Buckley noted that the University of North Carolina Eshelman School of Pharmacy stood out for having a task force, a committee and a director devoted to wellness, as well as robust curricular offerings. Dr. Suzanne Harris, an assistant professor and the school’s director of well-being and resilience, said that the senior leadership recognized the importance of making well-being a priority in the strategic plan for the entire school community. Leadership buy-in and involvement were critical, as was building the infrastructure to have a sustained program. Evidence of rising mental health concerns in college-aged students and a student’s suicide four years ago opened their eyes to the need to better support students, faculty and staff. Harris’s own work in psychiatric pharmacy already focused on mental health, including stigma and barriers to seeking help.

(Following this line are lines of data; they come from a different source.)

(* ===== verification/GoLib.v ===== *)
(** * reflect.DeepEqual and sort.Slice

    reflect.DeepEqual on decoded JSON is equality of the values: maps compare by
    their keys and entries, slices element by element. The function is defined
    by recursion through the maps and shown to decide equality, which makes
    [json] a type with decidable equality. [sort.Slice] is not stable, so it is
    any function that answers a rearrangement in order. *)

From S2P Require Import Prelude Kube Manifest.
From Stdlib Require Import Qcanon.
From stdpp Require Import options.
Import manifest.

Module jsoneq.

(** ** Induction through maps and slices *)

Fixpoint json_size (v : json) : nat :=
  match v with
  | JArr l => Datatypes.S (foldr (λ v n, json_size v + n)%nat 0%nat l)
  | JObj m => Datatypes.S (map_fold (λ _ v n, json_size v + n)%nat 0%nat m)
  | _ => 0%nat
  end.

Lemma map_fold_size_le (m : jmap) k v :
  m !! k = Some v → (json_size v ≤ map_fold (λ _ v n, json_size v + n)%nat 0%nat m)%nat.
Proof.
  revert k v. apply (map_fold_weak_ind (λ r m, ∀ k v, m !! k = Some v → (json_size v ≤ r)%nat)).
  - by intros k v ?%lookup_empty_Some.
  - intros i x m' r Hi IH k v [[<- <-]|[_ Hk]]%lookup_insert_Some; [lia|].
    specialize (IH _ _ Hk). lia.
Qed.

Lemma foldr_size_le (l : list json) v :
  v ∈ l → (json_size v ≤ foldr (λ v n, json_size v + n)%nat 0%nat l)%nat.
Proof. induction 1 as [|v w l _ IH]; simpl; lia. Qed.

Lemma json_induction (P : json → Prop) :
  P JNull → (∀ b, P (JBool b)) → (∀ n, P (JNum n)) → (∀ q, P (JFloat q)) → (∀ s, P (JStr s)) →
  (∀ l, Forall P l → P (JArr l)) → (∀ m, map_Forall (λ _, P) m → P (JObj m)) →
  ∀ v, P v.
Proof.
  intros H1 H2 H3 H4 H5 Hl Hm v.
  induction v as [v IH] using (well_founded_induction (wf_projected lt json_size (λ x y H, H) lt_wf)).
  destruct v as [|b|n|q|s|l|m]; [done|auto..| |].
  - apply Hl, list.Forall_forall. intros v Hv. apply IH. cbn. pose proof (foldr_size_le _ _ Hv). lia.
  - apply Hm. intros k v Hk. apply IH. cbn. pose proof (map_fold_size_le _ _ _ Hk). lia.
Qed.

(** ** DeepEqual *)

Fixpoint DeepEqual (x y : json) {struct x} : bool :=
  match x, y with
  | JNull, JNull => true
  | JBool a, JBool b => Bool.eqb a b
  | JNum a, JNum b => (a =? b)%Z
  | JFloat a, JFloat b => bool_decide (a = b)
  | JStr a, JStr b => bool_decide (a = b)
  | JArr l, JArr k =>
      (fix slices (l k : list json) : bool :=
         match l, k with
         | [], [] => true
         | a :: l, b :: k => DeepEqual a b && slices l k
         | _, _ => false
         end) l k
  | JObj m, JObj m' =>
      bool_decide (dom m = dom m')
      && map_fold (λ k v r, match m' !! k with Some v' => DeepEqual v v' | None => false end && r) true m
  | _, _ => false
  end.

Lemma map_fold_all (f : string → json → bool) (m : jmap) :
  map_fold (λ k v r, f k v && r) true m = true ↔ map_Forall (λ k v, f k v = true) m.
Proof.
  apply (map_fold_weak_ind (λ r m, r = true ↔ map_Forall (λ k v, f k v = true) m)).
  - split; [intros _; apply map_Forall_empty|done].
  - intros i x m' r Hi IH. rewrite andb_true_iff, IH, map_Forall_insert by done. done.
Qed.

Lemma DeepEqual_maps (m m' : jmap) :
  DeepEqual (JObj m) (JObj m') = true ↔
  dom m = dom m' ∧ map_Forall (λ k v, match m' !! k with Some v' => DeepEqual v v' | None => false end = true) m.
Proof.
  cbn [DeepEqual]. rewrite andb_true_iff, bool_decide_eq_true, <- map_fold_all. done.
Qed.

(** It decides equality. *)
Lemma DeepEqual_eq x y : DeepEqual x y = true ↔ x = y.
Proof.
  revert y. induction x as [|a|a|a|a|l IH|m IH] using json_induction; intros [|b|b|b|b|k|m'];
    cbn [DeepEqual]; try (split; intros; simplify_eq; done).
  - rewrite Bool.eqb_true_iff. split; congruence.
  - rewrite Z.eqb_eq. split; congruence.
  - rewrite bool_decide_eq_true. split; congruence.
  - rewrite bool_decide_eq_true. split; congruence.
  - transitivity (l = k); [|split; congruence].
    revert k. induction IH as [|a l Ha Hl IH]; intros [|b k]; try (split; intros; simplify_eq; done).
    rewrite andb_true_iff, Ha, IH. split; [intros [-> ->]; done|by intros [= -> ->]].
  - change (DeepEqual (JObj m) (JObj m') = true ↔ JObj m = JObj m'). rewrite DeepEqual_maps. split.
    + intros [Hd Hall]. f_equal. apply map_eq. intros k. destruct (m !! k) as [v|] eqn:Hk.
      * pose proof (Hall k v Hk) as Hv. cbv beta in Hv. destruct (m' !! k) as [v'|]; [|done].
        by apply (IH _ _ Hk) in Hv as ->.
      * apply not_elem_of_dom in Hk. rewrite Hd in Hk. by apply not_elem_of_dom in Hk.
    + intros [= ->]. split; [done|]. intros k v Hk. rewrite Hk. by apply (IH _ _ Hk).
Qed.

#[export] Instance json_eq_dec : EqDecision json.
Proof.
  intros x y. destruct (DeepEqual x y) eqn:E.
  - left. by apply DeepEqual_eq.
  - right. intros Heq%DeepEqual_eq. congruence.
Defined.

Lemma DeepEqual_decide x y : DeepEqual x y = bool_decide (x = y).
Proof.
  destruct (DeepEqual x y) eqn:E; symmetry; [by apply bool_decide_eq_true, DeepEqual_eq|].
  apply bool_decide_eq_false. intros Heq%DeepEqual_eq. congruence.
Qed.

End jsoneq.

Module slices.

(** What [sort.Slice] asks of [less]: a strict order in which being unordered is
    transitive. *)
Record strict_weak {A} (less : A → A → bool) : Prop := {
  sw_irrefl x : less x x = false;
  sw_trans x y z : less x y = true → less y z = true → less x z = true;
  sw_weak x y z : less x y = false → less y z = false → less x z = false
}.

(** [sort.Slice]: nothing but its specification. *)
Class SliceSort := {
  sort_Slice {A} (less : A → A → bool) : list A → list A;
  sort_Slice_perm {A} (less : A → A → bool) l : sort_Slice less l ≡ₚ l;
  sort_Slice_sorted {A} (less : A → A → bool) l :
    strict_weak less → StronglySorted (λ x y, less y x = false) (sort_Slice less l)
}.

(** One such function, for examples. *)
Fixpoint insert_sorted {A} (less : A → A → bool) (x : A) (l : list A) : list A :=
  match l with
  | [] => [x]
  | y :: l => if less y x then y :: insert_sorted less x l else x :: y :: l
  end.
Definition insertion_sort {A} (less : A → A → bool) : list A → list A :=
  foldr (insert_sorted less) [].

Lemma insert_sorted_perm {A} (less : A → A → bool) x l : insert_sorted less x l ≡ₚ x :: l.
Proof.
  induction l as [|y l IH]; [done|]. cbn. destruct (less y x); [|done]. rewrite IH. constructor.
Qed.

Lemma insertion_sort_perm {A} (less : A → A → bool) l : insertion_sort less l ≡ₚ l.
Proof. induction l as [|x l IH]; [done|]. cbn. by rewrite insert_sorted_perm, IH. Qed.

Lemma strict_weak_asym {A} (less : A → A → bool) x y :
  strict_weak less → less x y = true → less y x = false.
Proof.
  intros Hs Hxy. destruct (less y x) eqn:E; [|done].
  pose proof (sw_trans _ Hs _ _ _ Hxy E) as H. by rewrite (sw_irrefl _ Hs) in H.
Qed.

Lemma insert_sorted_sorted {A} (less : A → A → bool) x l :
  strict_weak less → StronglySorted (λ x y, less y x = false) l →
  StronglySorted (λ x y, less y x = false) (insert_sorted less x l).
Proof.
  intros Hs. induction 1 as [|y l Hl IH Hy]; cbn; [repeat constructor|].
  destruct (less y x) eqn:E; constructor; [done| |by constructor|].
  - rewrite insert_sorted_perm. constructor; [by apply strict_weak_asym|done].
  - constructor; [done|]. eapply list.Forall_impl; [exact Hy|]. intros z Hz. cbv beta in Hz |- *.
    by eapply (sw_weak _ Hs).
Qed.

Lemma insertion_sort_sorted {A} (less : A → A → bool) l :
  strict_weak less → StronglySorted (λ x y, less y x = false) (insertion_sort less l).
Proof. intros Hs. induction l as [|x l IH]; [constructor|]. by apply insert_sorted_sorted. Qed.

Definition insertion_slices : SliceSort :=
  {| sort_Slice := @insertion_sort; sort_Slice_perm := @insertion_sort_perm;
     sort_Slice_sorted := @insertion_sort_sorted |}.

(** A cycle of comparisons is absurd. *)
Ltac sw_contra less Hs :=
  exfalso; match goal with
  | E : less ?a ?b = true, F : less ?b ?a = true |- _ =>
      pose proof (strict_weak_asym less _ _ Hs E); congruence
  | E : less ?a ?b = true, F : less ?b ?c = true, K : less ?a ?c = false |- _ =>
      pose proof (sw_trans less Hs _ _ _ E F); congruence
  | E : less ?a ?b = false, F : less ?b ?c = false, K : less ?a ?c = true |- _ =>
      pose proof (sw_weak less Hs _ _ _ E F); congruence
  end.

(** Sorting by a first key and then by a second one. *)
Lemma strict_weak_lex {A} (same : A → A → bool) (l1 l2 : A → A → bool) :
  (∀ x y, same x y = negb (l1 x y) && negb (l1 y x)) →
  strict_weak l1 → strict_weak l2 →
  strict_weak (λ x y, if same x y then l2 x y else l1 x y).
Proof.
  intros Hsame H1 H2.
  split.
  - intros x. rewrite Hsame, (sw_irrefl _ H1). apply (sw_irrefl _ H2).
  - intros x y z. rewrite !Hsame.
    destruct (l1 x y) eqn:Exy, (l1 y x) eqn:Eyx, (l1 y z) eqn:Eyz, (l1 z y) eqn:Ezy,
      (l1 x z) eqn:Exz, (l1 z x) eqn:Ezx; cbn; try done; try (by eapply (sw_trans _ H2));
      sw_contra l1 H1.
  - intros x y z. rewrite !Hsame.
    destruct (l1 x y) eqn:Exy, (l1 y x) eqn:Eyx, (l1 y z) eqn:Eyz, (l1 z y) eqn:Ezy,
      (l1 x z) eqn:Exz, (l1 z x) eqn:Ezx; cbn; try done; try (by eapply (sw_weak _ H2));
      sw_contra l1 H1.
Qed.

(** Comparing texts. *)
Lemma string_lt_le x y : string_lt x y = true ↔ ¬ String.le y x.
Proof.
  unfold string_lt, String.ltb. change (String.le y x) with (Is_true (String.leb y x)).
  unfold String.leb. rewrite (String.compare_antisym y x).
  destruct (String.compare x y); cbn; split; intros; try done; naive_solver.
Qed.

Lemma string_lt_ge x y : string_lt x y = false ↔ String.le y x.
Proof.
  destruct (string_lt x y) eqn:E; split; try done.
  - intros Hle. by apply string_lt_le in E.
  - intros _. destruct (decide (String.le y x)) as [Hle|Hle]; [done|].
    apply string_lt_le in Hle. congruence.
Qed.

Lemma strict_weak_string {A} (f : A → string) : strict_weak (λ x y, string_lt (f x) (f y)).
Proof.
  split.
  - intros x. by apply string_lt_ge.
  - intros x y z. rewrite !string_lt_le. intros Hxy Hyz Hzx. apply Hyz.
    destruct (total String.le (f x) (f y)) as [H|H]; [by trans (f x)|done].
  - intros x y z. rewrite !string_lt_ge. intros Hyx Hzy. by trans (f y).
Qed.

Lemma same_string {A} (f : A → string) x y :
  bool_decide (f x = f y) = negb (string_lt (f x) (f y)) && negb (string_lt (f y) (f x)).
Proof.
  destruct (string_lt (f x) (f y)) eqn:E1, (string_lt (f y) (f x)) eqn:E2; cbn.
  4:{ apply bool_decide_eq_true. apply string_lt_ge in E1, E2. by apply (anti_symm String.le). }
  all: apply bool_decide_eq_false; intros E; rewrite E in *;
    pose proof (sw_irrefl _ (strict_weak_string f) y); cbv beta in *; congruence.
Qed.

Lemma strict_weak_Z {A} (f : A → Z) : strict_weak (λ x y, (f x <? f y)%Z).
Proof. split; intros *; rewrite ?Z.ltb_irrefl, ?Z.ltb_lt, ?Z.ltb_ge; lia. Qed.

Lemma same_Z {A} (f : A → Z) x y :
  bool_decide (f x = f y) = negb (f x <? f y)%Z && negb (f y <? f x)%Z.
Proof.
  destruct (Z.ltb_spec (f x) (f y)), (Z.ltb_spec (f y) (f x)); cbn;
    first [apply bool_decide_eq_false; lia|apply bool_decide_eq_true; lia].
Qed.

(** A sorted rearrangement is unique where only equal elements are unordered. *)
Lemma sort_Slice_unique `{S1 : SliceSort, S2 : SliceSort} {A} (less : A → A → bool) (l k : list A) :
  strict_weak less → (∀ x y, x ∈ l → y ∈ l → less x y = false → less y x = false → x = y) → l ≡ₚ k →
  @sort_Slice S1 _ less l = @sort_Slice S2 _ less k.
Proof.
  intros Hs Hanti Hp.
  apply (StronglySorted_unique_strong (λ x y, less y x = false)).
  - intros x y Hx Hy Hyx Hxy. rewrite sort_Slice_perm in Hx. rewrite sort_Slice_perm in Hy.
    apply Hanti; [done|by rewrite Hp|done..].
  - by apply sort_Slice_sorted.
  - by apply sort_Slice_sorted.
  - by rewrite !sort_Slice_perm.
Qed.

End slices.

“Our interim dean at the time [in 2018] had interest in this and we had a task force for looking at well-being and resilience in pharmacy. It was all volunteers; we had over 70 people who wanted to learn more about what can be done,” Harris recalled. “One of the top recommendations by the task force was that a standing committee should be formed. We now have a well-being and resilience committee that includes faculty, staff, students and some of our hospital partners to leverage and integrate systemwide changes. Another recommendation was to create a position for a director to oversee the schoolwide efforts around well-being and resiliency. I’ve been in that position since June 2020 to move forward our initiatives.” One of those initiatives was a well-being website that launched in September 2020, which promotes wellness events and provides resources for students, faculty, staff and post-graduate trainees.